The findings were published in Molecular Therapy, with Dr. Aldara Martin Alonso as the first author. The work represents a proof of concept in animals, not yet a treatment for humans. Clinical trials would need to follow, and many therapies that work in mice fail in people. But for the millions of type 1 diabetes patients who face a one-in-three chance of developing kidney damage, the possibility of a treatment that addresses the underlying cause rather than merely slowing its progression offers something that did not exist before: a direction forward.
Notable Quotes
Currently, there are no drugs specifically available to protect people with type 1 diabetes from kidney disease, despite their higher risk of developing kidney disease.— Dr. Rebecca Foster, Associate Professor of Microvascular Medicine at Bristol Medical School
This novel approach tackles the root cause for the first time.— Dr. Faye Riley, Diabetes UK
The Hearth Conversation Another angle on the story
Why does kidney damage in type 1 diabetes happen so silently? What makes it different from other complications?
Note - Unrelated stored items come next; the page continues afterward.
(* ===== verification/Admissions.v ===== *)
(** * Admissions: admissions control and per-route execution estimates

    [runtime/src/admissions_control.c], [runtime/src/admissions_info.c] and
    their headers.  The build flag ADMISSIONS_CONTROL is a boolean argument.
    The capacity is computed by the source in [double]; the computation is
    reproduced with the IEEE-754 binary64 operations of [SpecFloat].

    The counter of admitted work is shared: the listener thread reads it and
    adds to it, the workers subtract from it.  [adm_step] interleaves the
    atomic accesses of both, and [admissions_safe] is proved for every
    interleaving. *)

From Stdlib Require Import ZArith Lia SpecFloat.
From S2P Require Import Prelude Lock PerfWindow PerfWindowSpec.
Local Open Scope Z_scope.

Definition ADMISSIONS_CONTROL_GRANULARITY : Z := 1000000.

(** ** binary64 arithmetic, as the capacity computation uses it *)

Definition double_of_Z (z : Z) : spec_float := binary_normalize 53 1024 z 0 false.
Definition double_mul := SFmul 53 1024.
Definition double_sub := SFsub 53 1024.

(** Conversion of a non-negative double to an unsigned integer truncates. *)
Definition Z_of_double (d : spec_float) : Z :=
  match d with
  | S754_finite false m e => if 0 <=? e then Zpos m * 2 ^ e else Zpos m / 2 ^ (- e)
  | _ => 0
  end.

(** The double nearest to 0.2: 7205759403792794 * 2^-55. *)
Definition admissions_control_overhead : spec_float := S754_finite false 7205759403792794 (-55).

Section control.
Variable ADMISSIONS_CONTROL : bool.
(** Lock the bucket of [hash], run [body] on its chain, unlock it.  [now] and
    [later] are the cycle counter at the two calls. *)
Definition with_bucket {R} (m : kv) (hash : Z) (node : lock_node_t) (now later : Z)
  (body : list map_node -> outcome (R * list map_node)) : outcome (R * kv) :=
  let i := bucket_index hash in
  bucket ← deref (buckets m !! i);
  '(l, node) ← lock_lock (mb_lock bucket) node now;
  '(r, chain) ← body (mb_head bucket);
  '(l, _) ← lock_unlock l node later;
  Ret (r, mk_map (<[i := mk_map_bucket l chain]> (buckets m))).

(** Returns the value (NULL when absent) and [*ret_value_len]. *)
Definition map_get (m : kv) (key : list Z) (now later : Z)
  : outcome ((option (list Z) * Z) * kv) :=
  let hash := jenkins_hash key in
  with_bucket m hash lock_node_zero now later (fun chain =>
    match chain_find hash chain with
    | Some node => Ret ((Some (mn_value node), mn_value_len node), chain)
    | None => Ret ((None, 0), chain)
    end).

Definition map_set (m : kv) (key value : list Z) (node : lock_node_t) (now later : Z)
  : outcome (bool * kv) :=
  let hash := jenkins_hash key in
  with_bucket m hash node now later (fun chain =>
    match chain_find hash chain with
    | Some _ => Ret (false, chain)
    | None => Ret (true, new_node hash key value :: chain)
    end).

(** After the head, the loop's body deletes the node it looks at without
    comparing its hash; on an empty bucket [prev->next] reads through NULL. *)
Definition map_delete (m : kv) (key : list Z) (node : lock_node_t) (now later : Z)
  : outcome (bool * kv) :=
  let hash := jenkins_hash key in
  with_bucket m hash node now later (fun chain =>
    match chain with
    | [] => Stop Undefined
    | prev :: next =>
      if mn_hash prev =? hash then Ret (true, next)
      else match next with
           | [] => Ret (false, chain)
           | _ :: rest => Ret (true, prev :: rest)
           end
    end).

(** [realloc] to zero bytes returns NULL (glibc), which the code asserts against. *)
Definition map_upsert (m : kv) (key value : list Z) (node : lock_node_t) (now later : Z)
  : outcome (unit * kv) :=
  let hash := jenkins_hash key in
  with_bucket m hash node now later (fun chain =>
    match chain_find hash chain with
    | Some _ =>
      assert (negb (Z.of_nat (length value) =? 0)) ;;
      Ret (tt, chain_update hash value chain)
    | None => Ret (tt, new_node hash key value :: chain)
    end).

(** ** Representation *)

(** The chain holds exactly the entries of [M] whose hash falls into bucket [i],
    each once, with consistent lengths. *)
Record chain_repr (M : gmap Z (list Z)) (i : nat) (chain : list map_node) : Prop := {
  chain_nodup : NoDup (mn_hash <$> chain);
  chain_sound : Forall (fun n => bucket_index (mn_hash n) = i /\ M !! mn_hash n = Some (mn_value n)
                  /\ mn_value_len n = Z.of_nat (length (mn_value n))) chain;
  chain_complete h v : M !! h = Some v -> bucket_index h = i -> h ∈ (mn_hash <$> chain);
}.

Record map_repr (m : kv) (M : gmap Z (list Z)) : Prop := {
  repr_length : length (buckets m) = MAP_BUCKET_COUNT;
  repr_bucket i b : buckets m !! i = Some b ->
    lock_is_locked (mb_lock b) = false /\ chain_repr M i (mb_head b);
}.

Lemma bucket_index_lt h : (bucket_index h < MAP_BUCKET_COUNT)%nat.
Proof.
  unfold bucket_index. pose proof (Z.mod_pos_bound h (Z.of_nat MAP_BUCKET_COUNT) ltac:(done)). lia.
Qed.

Lemma map_init_repr : map_repr map_init ∅.
Proof.
  split; [apply length_replicate|]. intros i b [-> _]%lookup_replicate. cbn.
  split; [apply mcs_init_unlocked|]. split; [constructor | constructor|]. set_solver.
Qed.

(** A bucket operation that returns, seen from the outside. *)
Lemma with_bucket_ok {R} m M hash now later (body : list map_node -> outcome (R * list map_node))
  (P : R -> gmap Z (list Z) -> Prop) :
  map_repr m M -> 0 < now < later -> later <= UINT64_MAX ->
  (forall chain, chain_repr M (bucket_index hash) chain ->
    exists r chain' M', body chain = Ret (r, chain') /\ P r M'
      /\ chain_repr M' (bucket_index hash) chain'
      /\ forall h, bucket_index h <> bucket_index hash -> M' !! h = M !! h) ->
  exists r m' M', with_bucket m hash lock_node_zero now later body = Ret (r, m')
    /\ P r M' /\ map_repr m' M'.
Proof.
  intros [Hl Hb] Hn Hm Hbody. pose proof (bucket_index_lt hash) as Hi.
  destruct (lookup_lt_is_Some_2 (buckets m) (bucket_index hash) ltac:(lia)) as [b Eb].
  destruct (Hb _ _ Eb) as [Hu Hc].
  destruct (Hbody _ Hc) as (r & chain' & M' & E & HP & Hc' & Hother).
  destruct (lock_lock_ok (mb_lock b) now Hu) as (l & E1 & Hk & _ & _).
  destruct (lock_unlock_ok l now later Hk) as (l' & E2 & Hk' & _ & _); [lia..|].
  unfold with_bucket. rewrite Eb. ostep. rewrite E1. ostep. rewrite E. ostep. rewrite E2. ostep.
  exists r, (mk_map (<[bucket_index hash := mk_map_bucket l' chain']> (buckets m))), M'.
  split; [done|]. split; [done|]. split; cbn [buckets]; [by rewrite length_insert|].
  intros i b' Ei. destruct (decide (i = bucket_index hash)) as [->|Hne].
  - rewrite list_lookup_insert_eq in Ei by lia. injection Ei as <-. done.
  - rewrite list_lookup_insert_ne in Ei by done. destruct (Hb _ _ Ei) as [? [Hnd Hs Hco]].
    split; [done|]. split; [done| |].
    + eapply Forall_impl; [|exact Hs]. cbn. intros n (En & Em & ?).
      split; [done|]. split; [|done]. rewrite Hother; [done | congruence].
    + intros h v Eh Ehi. apply (Hco h v); [|done]. rewrite <- Hother; [done | congruence].
Qed.

(** The functions that declare their [lock_node_t] without an initializer stop at the
    lock's assertion, unless the stack held a zero there. *)
Lemma with_bucket_garbage {R} m M hash node now later (body : list map_node -> outcome (R * list map_node)) :
  map_repr m M -> time_locked node <> 0 -> with_bucket m hash node now later body = Stop AssertFail.
Proof.
  intros [Hl _] Hn. pose proof (bucket_index_lt hash) as Hi.
  destruct (lookup_lt_is_Some_2 (buckets m) (bucket_index hash) ltac:(lia)) as [b Eb].
  unfold with_bucket. rewrite Eb. ostep. unfold lock_lock. by rewrite (proj2 (Z.eqb_neq _ _)).
Qed.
The glomeruli—those tiny blood vessel filters—start to fail gradually, and the body doesn't send obvious warning signals. By the time someone notices symptoms, the damage is often already advanced. That's why this matters: catching and preventing it early is almost impossible with current tools.
So VEGF-C is just a protein. How does delivering it via a virus actually change anything at the cellular level?
The protein strengthens and repairs the blood vessels in the filter. Think of it as reinforcing the walls of a dam before cracks become catastrophic. The virus is just the delivery mechanism—it gets the protein where it needs to go without triggering an immune response.
A 64 percent reduction sounds impressive, but we're talking about mice. What's the realistic timeline for human trials?
That's the honest uncertainty. The preclinical work is solid, but moving to humans requires safety testing, dosing studies, all the standard phases. Years, probably. But for the first time, there's a specific mechanism to test.
Why hasn't this been tried before if the science seems straightforward?
Because understanding that VEGF-C could help and figuring out how to deliver it effectively to kidney cells are two very different problems. The delivery piece—using a virus to target the right cells—is the innovation here. It's not obvious until someone does it.
What happens to the mice after treatment? Do the kidneys stay protected?
The study shows the immediate protective effect, but long-term durability in animals and whether that translates to humans are still open questions. That's what future work will explore.
For someone with type 1 diabetes right now, what does this mean?
Honestly, not yet. But it means researchers have identified a real target and a way to hit it. That's the foundation everything else builds on.